Increased hypercholesterolemia and atherosclerosis in mice lacking both ApoE and leptin receptor.

Diabetes mellitus is one of the major risk factors associated with atherosclerosis and coronary heart disease but the mechanistic links between the disease and atherosclerosis are not well understood. In this study, we investigated the effect of the deletion of the long-form leptin receptor on the progression of atherosclerosis in ApoE−/− mouse. ApoE−/−;db/db double knockout mice as well as ApoE−/−;db/+ and ApoE−/− littermates were generated by crossing ApoE−/− and db/+ mice. On a regular chow diet, ApoE−/−;db/db mice at 20 weeks of age exhibited features typical of type 2 diabetes: obesity, hyperglycemia, hyperinsulinemia and dyslipidemia and had significantly accelerated atherosclerosis compared with their age-matched ApoE−/− littermates as assessed by either the percentage of the aorta bearing lesion (5.3±0.9% for ApoE−/−;db/db versus 1.5±0.5% for ApoE−/−) or by aortic lipid content (∼1.5–2-fold increase in free cholesterol and ∼3–4-fold increase in cholesteryl ester).

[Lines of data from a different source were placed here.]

(** ** JavaScript string primitives *)

Module JS.

(** [s.length], as a JavaScript number. *)
Definition length (s : string) : Z := Z.of_nat (String.length s).

(** [!s] on a string: only the empty string is falsy. *)
Definition is_falsy (s : string) : bool :=
  match s with
  | EmptyString => true
  | String _ _ => false
  end.

(** [s.slice(start, end)] for integral arguments: a negative index counts
    from the end of the string, both indices are clamped to [0, s.length],
    and an empty range gives the empty string. *)
Definition slice (s : string) (start end_ : Z) : string :=
  let len := length s in
  let from := if start <? 0 then Z.max (len + start) 0 else Z.min start len in
  let to := if end_ <? 0 then Z.max (len + end_) 0 else Z.min end_ len in
  let span := Z.max (to - from) 0 in
  String.substring (Z.to_nat from) (Z.to_nat span) s.

(** [a || b] on values that are a string or [undefined]: the left operand
    is kept when it is truthy, i.e. a non-empty string. *)
Definition or (a b : option string) : option string :=
  match a with
  | Some (String _ _) => a
  | _ => b
  end.

(** [a || d] where the right operand is a string: the result is a string. *)
Definition or_else (a : option string) (d : string) : string :=
  match a with
  | Some (String c s) => String c s
  | _ => d
  end.

(** [s.startsWith(p)]. *)
Definition startsWith (s p : string) : bool := String.prefix p s.

End JS.

(** ** trimPrompt *)

Definition MinChunkSize : Z := 140.

Section TrimPrompt.

(** [encoder.encode]: the token ids of a text. *)
Variable encode : string -> list N.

The atherosclerosis in these ApoE−/−;db/db mice was further accelerated by feeding mice with a Western diet and markedly inhibited by fenofibrate with a 2.5- and 5.3-fold reduction of the lesion in male and female mice, respectively. The results from this study demonstrate that type 2 diabetes can accelerate atherogenesis in mice. This mouse model may provide insight into the mechanistic link between type 2 diabetes and atherosclerosis as well as serve as a valuable tool for evaluating therapeutics.